In my case, compiling and running broken-reproducer-after-gvn.ll with -O0 compilation was broken and the good reproducer passed. Therefore, we now know that the bug is indeed in GVN.

Step 7: Look at LLVM IR differences

Time to stare at some LLVM IR in a diff viewer (I use CLion, which I find works a lot better than a simple diff -u). Unfortunately the diff was still huge and I couldn't see anything obviously wrong. Time to go back to step 4b to further narrow down the miscompilation.

Step 8: Since it was inconclusive, try the bugpoint reduced testcase

Earlier, bugpoint produced a LLVM bitcode reproducer that contained a smaller test case. As this file is in binary format, I use llvm-dis -o foo.ll to turn it into textual IR, that I then use for a LLVM LIT (TODO: add link) testcase.

Note: we can't just run GVN with opt since it will be missing the memory dependency analysis and alias analysis results that are needed for many transformations. Therefore we run opt with opt -S -memdep -basicaa -gvn (and the various flags to disable parts of GVN)

; RUN: opt -S -memdep -basicaa -gvn -o %s.gvn.noloads %s.instnamed -debug -enable-pre=false -enable-load-pre=false -gvn-max-recurse-depth=2 -gvn-max-num-deps=2 -gvn-propagate-equality=false -gvn-process-loads=false
; RUN: opt -S -memdep -basicaa -gvn -o %s.gvn.withloads %s.instnamed -debug -enable-pre=false -enable-load-pre=false -gvn-max-recurse-depth=2 -gvn-max-num-deps=2 -gvn-propagate-equality=false -gvn-process-loads=true

; Bugpoint-generated IR here:
; ....

Comparing the two outputs was interesting since, the -gvn-process-loads=true produced a ptrtoint LLVM instruction. %4 = ptrtoint i8 addrspace(200)* %tmp776 to i64. Based on prior experience with CHERI this can cause problems in various passes that assume integers and pointers are effectively the same thing.
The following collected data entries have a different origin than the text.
(** ** The other operations keep the invariant *)

(** Replacing an entry by one at the same location. *)
Lemma inv_replace k e e' a :
  inv a → m_map a !! k = Some e → entry_ok e' → loc e' = loc e →
  inv (m_set_map (<[k := e']> (m_map a)) a).
Proof.
  intros Hi Hk He' Hl.
  assert (Hsz : size (<[k := e']> (m_map a)) = size (m_map a))
    by (apply map_size_insert_Some; eauto).
  assert (Hcl : ∀ l, count_loc l (<[k := e']> (m_map a)) = count_loc l (m_map a)).
  { intros l. rewrite (count_loc_replace _ _ _ _ _ Hk), !one_if_spec, Hl. lia. }
  constructor; stats; rewrite ?Hsz, ?Hcl; try apply Hi.
  - apply map_Forall_insert_2; [done | apply Hi].
  - intros k' e2 [[<- <-] | [_ Hk']]%lookup_insert_Some Hl'; [|by eapply inv_small_queue].
    eapply inv_small_queue; [done..|congruence].
  - intros k' e2 [[<- <-] | [_ Hk']]%lookup_insert_Some Hl'; [|by eapply inv_main_queue].
    eapply inv_main_queue; [done..|congruence].
  - by destruct (inv_caps _ Hi).
  - intros Hc Hf. destruct (inv_witness _ Hi Hc Hf) as (k0 & e0 & Hk0 & Hw).
    destruct (decide (k = k0)) as [<-|].
    + exists k, e'. rewrite lookup_insert_eq. split; [done|]. rewrite Hl.
      replace e with e0 by congruence. exact Hw.
    + exists k0, e0. by rewrite lookup_insert_ne.
Qed.

Lemma inv_get k a : inv a → inv (m_get k a).
Proof.
  intros Hi. unfold m_get, m_update. destruct (m_map a !! k) as [e|] eqn:Hk; [|done].
  eapply inv_replace; [done..| |apply bump_freq_loc]. eauto using inv_entry with neo.
Qed.

(** The counters after an explicit removal. *)
Lemma m_uncount_live l a :
  0 ≤ m_small_live a → 0 ≤ m_main_live a →
  let a' := m_uncount l a in
  0 ≤ m_small_live a' ∧ 0 ≤ m_main_live a' ∧
  (m_small_live a' = m_small_live a ∧ m_main_live a' = m_main_live a ∧
     (l = LOC_SMALL → m_small_live a = 0) ∧ (l ≠ LOC_SMALL → m_main_live a = 0) ∨
   l = LOC_SMALL ∧ m_small_live a' = m_small_live a - 1 ∧ m_main_live a' = m_main_live a ∨
   l ≠ LOC_SMALL ∧ m_small_live a' = m_small_live a ∧ m_main_live a' = m_main_live a - 1).
Proof.
  intros Hs Hm. unfold m_uncount, saturating_sub.
  destruct (Z.eqb_spec l LOC_SMALL); cbn; lia.
Qed.

Lemma m_uncount_fields l a :
  m_map (m_uncount l a) = m_map a ∧ m_small (m_uncount l a) = m_small a ∧
  m_main (m_uncount l a) = m_main a ∧ m_ghost (m_uncount l a) = m_ghost a ∧
  m_cap (m_uncount l a) = m_cap a ∧ m_small_cap (m_uncount l a) = m_small_cap a ∧
  m_ghost_cap (m_uncount l a) = m_ghost_cap a.
Proof. unfold m_uncount. by destruct (_ =? _). Qed.

Lemma inv_remove_entry k e a :
  inv a → m_map a !! k = Some e →
  let a' := m_uncount (loc e) (m_set_map (delete k (m_map a)) a) in
  inv a' ∧ drift a ≤ drift a'.
Proof.
  intros Hi Hk a'. subst a'. set (a1 := m_set_map (delete k (m_map a)) a).
  pose proof (size_delete_Some _ _ _ Hk) as Hsz. pose proof (inv_drift _ Hi) as Hd.
  destruct (inv_entry _ _ _ Hi Hk) as [_ Hloc].
  pose proof (count_loc_delete LOC_MAIN _ _ _ Hk) as Hcm. rewrite one_if_spec in Hcm.
  pose proof (count_loc_nonneg LOC_MAIN (delete k (m_map a))).
  destruct (m_uncount_live (loc e) a1) as (Hs0 & Hm0 & Hlive); [apply Hi..|].
  destruct (m_uncount_fields (loc e) a1) as (Em & Es & Ema & Eg & Ec & Esc & Egc).
  unfold a1 in Em, Es, Ema, Eg, Ec, Esc, Egc, Hlive. stats. fold a1 in Em, Es, Ema, Eg, Ec, Esc, Egc, Hlive.
  pose proof (inv_range _ Hi) as Hr. pose proof (inv_bound _ Hi) as Hb.
  pose proof (inv_phantom _ Hi) as Hph. pose proof (inv_unbounded _ Hi) as Hu.
  pose proof (inv_small_cap _ Hi) as Hsc.
  unfold drift, live, count in *. rewrite Em.
  split; [|lia]. constructor; unfold drift, live, count, counted; rewrite ?Em, ?Es, ?Ema, ?Eg, ?Ec, ?Esc, ?Egc.
  - apply map_Forall_delete, Hi.
  - intros k' e' [_ ?]%lookup_delete_Some ?. by eapply inv_small_queue.
  - intros k' e' [_ ?]%lookup_delete_Some ?. by eapply inv_main_queue.
  - done.
  - done.
  - lia.
  - lia.
  - destruct (inv_caps _ Hi). by constructor; rewrite ?Ec, ?Esc, ?Egc.
  - apply Hi.
  - intros Hz. destruct (Hu Hz) as (? & ? & ?).
    destruct (Z.eqb_spec (loc e) LOC_MAIN); [lia|]. destruct Hloc; [|done]. lia.
  - lia.
  - intros Hc Hf. destruct (inv_witness _ Hi Hc) as (k0 & e0 & Hk0 & Hw); [unfold live; lia|].
    unfold counted in Hw. exists k0, e0. rewrite lookup_delete_ne.
    + split; [done|]. lia.
    + intros <-. assert (e0 = e) as -> by congruence. unfold LOC_SMALL, LOC_MAIN in *. lia.
  - intros Hc. specialize (Hph Hc). destruct (Z.eqb_spec (loc e) LOC_MAIN) as [E|E].
    + unfold LOC_SMALL, LOC_MAIN in *. lia.
    + destruct Hloc; [|done]. lia.
  - apply Hi.
Qed.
SUSPICIOUS. Maybe we have narrowed down the bug now?

Even more suspiciously, the IR now also contains many undef values:

  br i1 undef, label %bb677, label %bb665 
  ; ...
  %tmp763 = phi %2 addrspace(200)* [ %tmp658, %bb665 ], [ undef, %bb671.bb762_crit_edge ], [ %tmp658, %bb683 ], [ %tmp658, %bb689 ], [ %tmp658, %bb701 ], [ %tmp658, %bb707 ], [ %tmp658, %bb729 ], [ %tmp658, %bb733 ], [ %tmp658, %bb738 ], [ null, %bb752 ], [ %tmp753, %bb756 ]
  %tmp764 = phi i32 [ %tmp657, %bb665 ], [ undef, %bb671.bb762_crit_edge ], [ %tmp657, %bb683 ], [ %tmp657, %bb689 ], [ %tmp657, %bb701 ], [ %tmp657, %bb707 ], [ %tmp657, %bb729 ], [ %tmp657, %bb733 ], [ %tmp657, %bb738 ], [ %tmp748, %bb752 ], [ %tmp748, %bb756 ]
  ; ...
  switch i32 undef, label %bb588 [
    i32 28, label %bb589
    i32 2, label %bb581
    i32 0, label %bb582
  ]

In the debug output we also see GVN removed: %tmp401 = tail call i64 @llvm.cheri.cap.diff.i64(i8 addrspace(200)* %tmp332, i8 addrspace(200)* bitcast ([4 x { i32, i32, i32, i32, i8 addrspace(200)*, i8 addrspace(200)*, i32 }] addrspace(200)* @global.6 to i8 addrspace(200)*))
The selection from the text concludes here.